## YOUR INSTRUCTIONS
Each line from the start of the entries through the line that contains "buf)%nat) as [Hb|Hb];" should be output exactly, please.

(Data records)
________________

Lemma read_port_ok p : forall q n buf port l rest, from_queue p q -> buf = [] \/ port = p -> stream (Inp buf port q) = l ++ rest -> length l = n -> (0 < n)%nat ->
  exists i', read_port n buf port q = Some (l, i') /\ stream i' = rest /\ strong p i'.
Proof.
  induction q as [|[p' m] q IH]; intros n buf port l rest Hq Hp Hs Hl Hn; cbn [read_port]; (destruct (decide (n <= length buf)%nat) as [Hb|Hb];
    [destruct (read_head n buf port _ l rest Hb Hs Hl) as [E1 E2]; eexists; split; [by rewrite E1|]; split; [exact E2|]; split; [|done]; destruct Hp as [->|Hp]; [simpl in Hb; lia|done]|]).
  - exfalso. unfold stream in Hs. cbn [fReceiveBuffer queue] in Hs. rewrite app_nil_r in Hs. apply (f_equal length) in Hs. rewrite length_app in Hs. lia.
  - apply Forall_cons in Hq as [[E1 Hm] Hq]. cbn [fst snd] in *. subst p'. rewrite take_ge by done. unfold stream in Hs. cbn [fReceiveBuffer queue] in Hs. rewrite bind_cons in Hs. cbn [snd] in Hs. rewrite take_ge in Hs by done.
    assert (l = buf ++ drop (length buf) l) as El.
    { rewrite <- (take_drop (length buf) l) at 1. f_equal. apply (f_equal (take (length buf))) in Hs. rewrite take_app_length in Hs. rewrite take_app_le in Hs by lia. done. }
    destruct (IH (n - length buf)%nat m p (drop (length buf) l) rest Hq) as (i' & E & Hst & Hstr); [by right| |rewrite length_drop; lia|lia|].
    + unfold stream. cbn [fReceiveBuffer queue]. rewrite El, <- app_assoc in Hs. apply app_inv_head in Hs. done.
    + exists i'. rewrite E. split; [by rewrite <- El|done].
Qed.

Lemma read_port_none : forall q n buf port, (length (stream (Inp buf port q)) < n)%nat -> read_port n buf port q = None.
Proof.
  induction q as [|[p' m] q IH]; intros n buf port Hs; unfold stream in *; cbn [fReceiveBuffer queue] in *; rewrite length_app in Hs; cbn [read_port]; rewrite decide_False by lia; [done|].
  rewrite bind_cons, length_app in Hs. cbn [snd] in Hs. rewrite IH; [done|]. cbn [fReceiveBuffer queue]. rewrite length_app. lia.
Qed.

(** [x] reads [l] and yields [v]. *)
Definition yields {A} (x : M A) (v : A) (l : list Z) : Prop :=
  forall p i rest, strong p i -> stream i = l ++ rest -> exists i', (forall m, x m i = Ok (Done v m i')) /\ stream i' = rest /\ strong p i'.

Lemma yields_ret {A} (v : A) : yields (mret v) v [].
Proof. intros p i rest Hp Hs. exists i. done. Qed.

Lemma yields_bind {A B} (x : M A) (k : A -> M B) v w l l' : yields x v l -> yields (k v) w l' -> yields (Wm.mbind x k) w (l ++ l').
Proof.
  intros Hx Hk p i rest Hp Hs. rewrite <- app_assoc in Hs. destruct (Hx p i _ Hp Hs) as (i1 & E1 & Hs1 & Hp1). destruct (Hk p i1 rest Hp1 Hs1) as (i2 & E2 & Hs2 & Hp2).
  exists i2. split; [|done]. intros m. unfold Wm.mbind. rewrite E1. cbn [cbind]. apply E2.
Qed.

Lemma yields_bind_nil {A B} (x : M A) (k : A -> M B) v w l : yields x v l -> yields (k v) w [] -> yields (Wm.mbind x k) w l.
Proof. intros Hx Hk. rewrite <- (app_nil_r l). by eapply yields_bind. Qed.

Lemma yields_read l : l <> [] -> yields (Wm.read (length l)) l l.
Proof.
  intros Hl p i rest [Hp Hq] Hs. destruct i as [buf port q]. cbn [fRequestorPort queue] in *. destruct (read_port_ok p q (length l) buf port l rest Hq (or_intror Hp) Hs eq_refl) as (i' & E & H1 & H2); [destruct l; [done|simpl; lia]|].
  exists i'. split; [|done]. intros m. unfold Wm.read, ReadServicePort. cbn [fReceiveBuffer fRequestorPort queue]. by rewrite E.
Qed.

Lemma yields_int v : int32 v -> yields Wm.ReadInt32 v (le32 v).
Proof. intros Hv. eapply yields_bind_nil; [by apply (yields_read (le32 v))|]. rewrite of_le32_le32 by done. apply yields_ret. Qed.
(* ===== verification/NamerProof.v ===== *)
(** The name service (Namer) as programs see it: a directory of names. *)
From S2P Require Import Prelude LibC Bytes Msg MsgProof Namer.
Import LibC Bytes Msg MsgProof Namer.
Local Open Scope Z_scope.
Local Open Scope c_scope.

Module NamerProof.

(** ** Names and numbers *)

Definition text (n : list Z) : Prop := Forall (fun c => 0 < c < 256) n.
(** A registration with a name of 71 characters fills the 128 bytes of a new message, and a
  look-up with one of 87.  A longer name, up to 103 characters, is written beyond them. *)
Definition good_name (n : list Z) : Prop := text n /\ (length n <= 71)%nat.
Definition good_find (n : list Z) : Prop := text n /\ (length n <= 87)%nat.
Definition int32 (v : Z) : Prop := - 2 ^ 31 <= v < 2 ^ 31.

Lemma has_str m str : forall p, Forall (fun c => 0 < c < 256) str -> has m p (str ++ [0]) -> str_at m p str.
Proof.
  induction str as [|c str IH]; intros p Hs H; cbn [app str_at] in *; apply has_cons in H as [H1 H2]; [done|]. apply Forall_cons in Hs as [Hc Hs]. split_and!; [done|lia|lia|by apply IH].
Qed.

Lemma bytes_name n : text n -> bytes (n ++ [0]).
Proof. intros H. apply Forall_app. split; [eapply Forall_impl; [exact H|]; simpl; lia|by repeat constructor]. Qed.

Lemma s32_word v : int32 v -> s32 (unword (word v)) = v.
Proof. intros Hv. rewrite unword_word. unfold u32. rewrite <- (s32_small v) at 2 by exact Hv. apply s32_cong. apply Z.mod_mod. lia. Qed.

Definition int_field (id v : Z) : field := Field BLT_TYPE_INT32 id (word v).
Definition str_field (id : Z) (n : list Z) : field := Field BLT_TYPE_STRING id (n ++ [0]).

Lemma good_int id v : 0 <= id < 2 ^ 32 -> good_field (int_field id v).
Proof. intros Hi. split_and!; try done; try apply Hi. apply bytes_word. Qed.

Lemma len_str id n : f_len (str_field id n) = Z.of_nat (length n) + 1.
Proof. unfold f_len, str_field. cbn [f_data]. rewrite length_app. cbn [length]. lia. Qed.

Lemma good_str id n : 0 <= id < 2 ^ 32 -> text n -> (length n <= 103)%nat -> good_field (str_field id n).
Proof. intros Hi Hn Hl. pose proof (len_str id n). split_and!; try done; try apply Hi; [by apply bytes_name|lia]. Qed.

Lemma span_int id v : span (int_field id v) = 16.
Proof. done. Qed.

(** The bytes of the field are whole words. *)
Lemma span_str id n (k : nat) : (length n < 4 * k)%nat -> 12 < span (str_field id n) <= 12 + 4 * Z.of_nat k.
Proof.
  intros H. unfold span. pose proof (pad_bounds (f_len (str_field id n))). unfold pad in *. rewrite len_str in *. split; [lia|]. apply Z.add_le_mono_l, Z.mul_le_mono_nonneg_l; [lia|]. apply Z.lt_succ_r, Z.div_lt_upper_bound; lia.
Qed.
Lemma low_bits v : 0 <= v < 64 -> Z.land (schar v) 63 = v.
Proof. intros Hv. unfold schar. rewrite decide_True by lia. change 63 with (Z.ones 6). rewrite Z.land_ones by lia. by apply Z.mod_small. Qed.

Lemma schar_byte d : -128 <= d < 128 -> schar (u8 d) = d.
Proof. unfold schar, u8. intros Hc. destruct (decide (0 <= d)); [rewrite Z.mod_small by lia; rewrite decide_True by lia; done|]. replace (d mod 2 ^ 8) with (d + 256) by (apply (Z.mod_unique d (2 ^ 8) (-1)); lia). rewrite decide_False by lia. lia. Qed.

Record on_screen (s : serial_mouse) : Prop := { os_x : 0 <= fXPos s <= fXMax s; os_y : 0 <= fYPos s <= fYMax s; os_max : fXMax s < 2 ^ 30 /\ fYMax s < 2 ^ 30 }.

(** Whatever bytes came before it that begin no packet, a packet moves the position by what
  it says, as far as the screen goes, and tells the buttons. *)
Theorem packet_read s idle dx dy buttons rest : on_screen s -> Forall idle_byte idle -> -128 <= dx < 128 -> -128 <= dy < 128 -> 0 <= buttons < 4 ->
  exists s', GetPos s (idle ++ packet dx dy buttons ++ rest) = Some (s', (clip (fXPos s + dx) (fXMax s), clip (fYPos s + dy) (fYMax s), buttons), rest) /\ on_screen s'.
Proof.
  intros [Hx Hy Hm] Hi Hdx Hdy Hb. pose proof (u8_range dx) as Rx. pose proof (u8_range dy) as Ry. pose proof (Z.div_mod (u8 dx) 64 ltac:(lia)) as Dx. pose proof (Z.div_mod (u8 dy) 64 ltac:(lia)) as Dy.
  pose proof (Z.mod_pos_bound (u8 dx) 64 ltac:(lia)) as Mx. pose proof (Z.mod_pos_bound (u8 dy) 64 ltac:(lia)) as My. assert (0 <= u8 dx / 64 < 4) as Qx by lia. assert (0 <= u8 dy / 64 < 4) as Qy by lia.
  destruct (packet_bits buttons (u8 dy / 64) (u8 dx / 64) Hb Qy Qx) as (B1 & B2 & B3 & B4). unfold GetPos. rewrite sync_idle by done. cbn [packet app sync]. rewrite decide_True by exact B1.
  rewrite !low_bits by lia. rewrite u8_lor, B2, B3, B4 by lia. rewrite !join_bits by lia. rewrite <- Dx, <- Dy. rewrite (u8_small (u8 dy)) by apply u8_range. rewrite !schar_byte by done. rewrite !s32_small by lia.
  eexists. split; [reflexivity|]. split; cbn [fXPos fYPos fXMax fYMax]; unfold clip; lia.
Qed.
(* ===== verification/Nic.v ===== *)
(** netboot/ne2000.c: the driver of the NE2000 network card that the network boot uses.

  The card is not part of the program: it is a parameter, what reading and writing each of
  its ports does to a state of it ([device]).  The driver runs in a monad over the state of
  the card, the structure [snic], the buffer that alloc_buffer of netboot.c gives out, the
  clock, and a log of the packets that the notify function was called with.  Loops that
  wait for the card run on [fuel]. *)
From S2P Require Import Prelude LibC Bytes.
Import LibC Bytes.
Local Open Scope Z_scope.
Local Open Scope c_scope.

Module Nic.

(** ** ne2000.h and ne2k.h *)

Definition PSTART : Z := 0x20.
Definition PSTOP : Z := 0x40.
Definition PSTARTW : Z := 0x40.
Definition PSTOPW : Z := 0x80.
Definition MAX_LOAD : Z := 12.
Definition MIN_LENGTH : Z := 60.
Definition MAX_LENGTH : Z := 1500.
Definition TIMEOUT_DMAMATCH : nat := 40.
Definition MAX_TX : Z := 2.
Definition MAX_PAGESPERPACKET : Z := 6.
Definition TXPAGES : Z := 12.

Definition COMMAND : Z := 0.
Definition STATUS : Z := 0.
Definition PHYSICAL : Z := 1.
Definition MULTICAST : Z := 8.
Definition PAGESTART : Z := 1.
Definition PAGESTOP : Z := 2.
Definition BOUNDARY : Z := 3.
Definition TRANSMITSTATUS : Z := 4.
Definition TRANSMITPAGE : Z := 4.
Definition TRANSMITBYTECOUNT0 : Z := 5.
Definition TRANSMITBYTECOUNT1 : Z := 6.
Definition INTERRUPTSTATUS : Z := 7.
Definition CURRENT : Z := 7.
Definition REMOTESTARTADDRESS0 : Z := 8.
Definition REMOTESTARTADDRESS1 : Z := 9.
Definition REMOTEBYTECOUNT0 : Z := 10.
Definition REMOTEBYTECOUNT1 : Z := 11.
Definition RECEIVECONFIGURATION : Z := 12.
Definition TRANSMITCONFIGURATION : Z := 13.
Definition FAE_TALLY : Z := 13.
Definition CRC_TALLY : Z := 14.
Definition DATACONFIGURATION : Z := 14.
Definition INTERRUPTMASK : Z := 15.
Definition MISS_PKT_TALLY : Z := 15.
Definition NE_RESET : Z := 0x1f.
Definition NE_DATA : Z := 0x10.

(** Commands, as the driver combines them. *)
Definition NIC_STOP : Z := 0x01.
Definition NIC_START : Z := 0x02.
Definition NIC_PAGE0 : Z := 0x00.
Definition NIC_PAGE1 : Z := 0x40.
Definition NIC_TRANSMIT : Z := 0x04.
Definition NIC_REM_READ : Z := 0x08.
Definition NIC_REM_WRITE : Z := 0x10.
Definition NIC_DMA_DISABLE : Z := 0x20.
Definition DCR_DEFAULT : Z := 0x48.
Definition DCR_DEFAULT_WORD : Z := 0x49.
Definition RCR_AM : Z := 0x08.
Definition RCR_PRO : Z := 0x10.
Definition RCR_MON : Z := 0x20.
Definition RCR_DEFAULT : Z := 0x0c.
Definition RSR_PRX : Z := 0x01.
Definition RSR_FO : Z := 0x08.
Definition TCR_DEFAULT : Z := 0x00.
Definition TCR_INTERNAL_LOOPBACK : Z := 0x02.
Definition TSR_PTX : Z := 0x01.
Definition TSR_COL : Z := 0x04.
Definition TSR_ABT : Z := 0x08.
Definition TSR_CRS : Z := 0x10.
Definition TSR_FU : Z := 0x20.
Definition TSR_CDH : Z := 0x40.
Definition TSR_OWC : Z := 0x80.
Definition ISR_PRX : Z := 0x01.
Definition ISR_PTX : Z := 0x02.
Definition ISR_RXE : Z := 0x04.
Definition ISR_TXE : Z := 0x08.
Definition ISR_OVW : Z := 0x10.
Definition ISR_RDC : Z := 0x40.
Definition ISR_RST : Z := 0x80.
Definition ISR_ALL : Z := 0x3f.
Definition IMR_DEFAULT : Z := 0x3f.

Definition NOERR : Z := 0.
Definition ERR : Z := -1.
Definition ERRFORMAT : Z := -5.
Definition ERRNOTFOUND : Z := -6.
Definition ERRTIMEOUT : Z := -8.

Record nic_stat := Stat {
  rx_packets : Z; tx_buffered : Z; tx_packets : Z;
  frame_alignment : Z; crc : Z; missed_packets : Z;
  rx : Z; rx_size : Z; rx_dropped : Z; rx_fifo : Z; rx_overruns : Z;
  tx_collisions : Z; tx_aborts : Z; tx_carrier : Z; tx_fifo : Z; tx_heartbeat : Z; tx_window : Z
}.
(** A packet that waits to be sent: its length and the page of its copy on the card. *)
Record tx_packet := Tx { tx_len : Z; tx_page : Z; tx_data : list Z }.
Record snic := Snic {
  iobase : Z; pstart : Z; pstop : Z; wordlength : Z; current_page : Z;
  stat : nic_stat; notify : bool; tx : list tx_packet; busy : bool; send : Z
}.
Record buffer_header := Header { status : Z; next : Z; count : Z }.

(** ** The card, and the monad *)

(** The ports of the card, from its base address on. *)
Record device (D : Type) := Device { dev_inb : D -> Z -> Z * D; dev_outb : D -> Z -> Z -> D; dev_inw : D -> Z -> Z * D; dev_outw : D -> Z -> Z -> D }.
Arguments dev_inb {D}. Arguments dev_outb {D}. Arguments dev_inw {D}. Arguments dev_outw {D}.

Record st (D : Type) := St { card : D; nic : snic; blah : list Z; ticks : Z; got : list (list Z) }.
Arguments St {D}. Arguments card {D}. Arguments nic {D}. Arguments blah {D}. Arguments ticks {D}. Arguments got {D}.

Definition set_stat (x : nic_stat) (n : snic) : snic := Snic (iobase n) (pstart n) (pstop n) (wordlength n) (current_page n) x (notify n) (tx n) (busy n) (send n).
Definition set_current (p : Z) (n : snic) : snic := Snic (iobase n) (pstart n) (pstop n) (wordlength n) p (stat n) (notify n) (tx n) (busy n) (send n).
Definition set_tx (l : list tx_packet) (n : snic) : snic := Snic (iobase n) (pstart n) (pstop n) (wordlength n) (current_page n) (stat n) (notify n) l (busy n) (send n).
Definition set_busy (b : bool) (n : snic) : snic := Snic (iobase n) (pstart n) (pstop n) (wordlength n) (current_page n) (stat n) (notify n) (tx n) b (send n).
Definition set_send (f : Z) (n : snic) : snic := Snic (iobase n) (pstart n) (pstop n) (wordlength n) (current_page n) (stat n) (notify n) (tx n) (busy n) f.
Definition set_geometry (w a b : Z) (n : snic) : snic := Snic (iobase n) a b w (current_page n) (stat n) (notify n) (tx n) (busy n) (send n).

Definition add_rx_packets (x : nic_stat) : nic_stat := Stat (s32 (rx_packets x + 1)) (tx_buffered x) (tx_packets x) (frame_alignment x) (crc x) (missed_packets x) (rx x) (rx_size x) (rx_dropped x) (rx_fifo x) (rx_overruns x) (tx_collisions x) (tx_aborts x) (tx_carrier x) (tx_fifo x) (tx_heartbeat x) (tx_window x).
Definition add_tx_buffered (x : nic_stat) : nic_stat := Stat (rx_packets x) (s32 (tx_buffered x + 1)) (tx_packets x) (frame_alignment x) (crc x) (missed_packets x) (rx x) (rx_size x) (rx_dropped x) (rx_fifo x) (rx_overruns x) (tx_collisions x) (tx_aborts x) (tx_carrier x) (tx_fifo x) (tx_heartbeat x) (tx_window x).
Definition add_rx_errors (d_rx d_size d_fifo d_overruns : Z) (x : nic_stat) : nic_stat := Stat (rx_packets x) (tx_buffered x) (tx_packets x) (frame_alignment x) (crc x) (missed_packets x) (s32 (rx x + d_rx)) (s32 (rx_size x + d_size)) (rx_dropped x) (s32 (rx_fifo x + d_fifo)) (s32 (rx_overruns x + d_overruns)) (tx_collisions x) (tx_aborts x) (tx_carrier x) (tx_fifo x) (tx_heartbeat x) (tx_window x).
Definition add_tally (a b c : Z) (x : nic_stat) : nic_stat := Stat (rx_packets x) (tx_buffered x) (tx_packets x) (s32 (frame_alignment x + a)) (s32 (crc x + b)) (s32 (missed_packets x + c)) (rx x) (rx_size x) (rx_dropped x) (rx_fifo x) (rx_overruns x) (tx_collisions x) (tx_aborts x) (tx_carrier x) (tx_fifo x) (tx_heartbeat x) (tx_window x).
Definition bit (v mask : Z) : Z := if decide (Z.land v mask = 0) then 0 else 1.
(** The counters of a transmission, from its status. *)
Definition add_tx_status (s : Z) (x : nic_stat) : nic_stat :=
  let ok := bit s TSR_PTX in let e := fun mask => if decide (ok = 0) then bit s mask else 0 in
  Stat (rx_packets x) (tx_buffered x) (s32 (tx_packets x + ok)) (frame_alignment x) (crc x) (missed_packets x) (rx x) (rx_size x) (rx_dropped x) (rx_fifo x) (rx_overruns x)
    (s32 (tx_collisions x + bit s TSR_COL + 16 * e TSR_ABT)) (s32 (tx_aborts x + e TSR_ABT)) (s32 (tx_carrier x + e TSR_CRS)) (s32 (tx_fifo x + e TSR_FU)) (s32 (tx_heartbeat x + e TSR_CDH)) (s32 (tx_window x + e TSR_OWC)).

Section driver.
Context {D : Type} (dev : device D) (fuel : nat).

Definition N (A : Type) := st D -> cres (A * st D).
Definition ret {A} (a : A) : N A := fun s => Ok (a, s).
Definition bind {A B} (x : N A) (k : A -> N B) : N B := fun s => let! (a, s) := x s in k a s.
Notation "x <~ e ; k" := (bind e (fun x => k)) (at level 100, e at level 200, k at level 200, right associativity).
Notation "e ;; k" := (bind e (fun _ => k)) (at level 100, k at level 200, right associativity).

Definition inb (p : Z) : N Z := fun s => let (v, d) := dev_inb dev (card s) p in Ok (v, St d (nic s) (blah s) (ticks s) (got s)).
Definition inw (p : Z) : N Z := fun s => let (v, d) := dev_inw dev (card s) p in Ok (v, St d (nic s) (blah s) (ticks s) (got s)).
Definition outb (v p : Z) : N unit := fun s => Ok (tt, St (dev_outb dev (card s) p (u8 v)) (nic s) (blah s) (ticks s) (got s)).
Definition outw (v p : Z) : N unit := fun s => Ok (tt, St (dev_outw dev (card s) p (u16 v)) (nic s) (blah s) (ticks s) (got s)).
Definition the {A} (f : snic -> A) : N A := fun s => Ok (f (nic s), s).
Definition change (f : snic -> snic) : N unit := fun s => Ok (tt, St (card s) (f (nic s)) (blah s) (ticks s) (got s)).
(** Bytes written to the buffer that alloc_buffer gives out, which is always there. *)
Definition fill (p : Z) (l : list Z) : N unit := fun s => let! b := store (blah s) p l in Ok (tt, St (card s) (nic s) b (ticks s) (got s)).
(** The notify function is called with the [len] bytes of the buffer. *)
Definition deliver (len : Z) : N unit := fun s => let! l := fetch (blah s) 0 (Z.to_nat len) in Ok (tt, St (card s) (nic s) (blah s) (ticks s) (got s ++ [l])).
(** [n] calls of idle *)
Definition idle (n : Z) : N unit := fun s => Ok (tt, St (card s) (nic s) (blah s) (ticks s + n) (got s)).
Definition fail {A} : N A := fun _ => Fault.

________________

## RESPONSE TO THIS TASK
Lemma read_port_ok p : forall q n buf port l rest, from_queue p q -> buf = [] \/ port = p -> stream (Inp buf port q) = l ++ rest -> length l = n -> (0 < n)%nat ->
  exists i', read_port n buf port q = Some (l, i') /\ stream i' = rest /\ strong p i'.
Proof.
  induction q as [|[p' m] q IH]; intros n buf port l rest Hq Hp Hs Hl Hn; cbn [read_port]; (destruct (decide (n <= length buf)%nat) as [Hb|Hb];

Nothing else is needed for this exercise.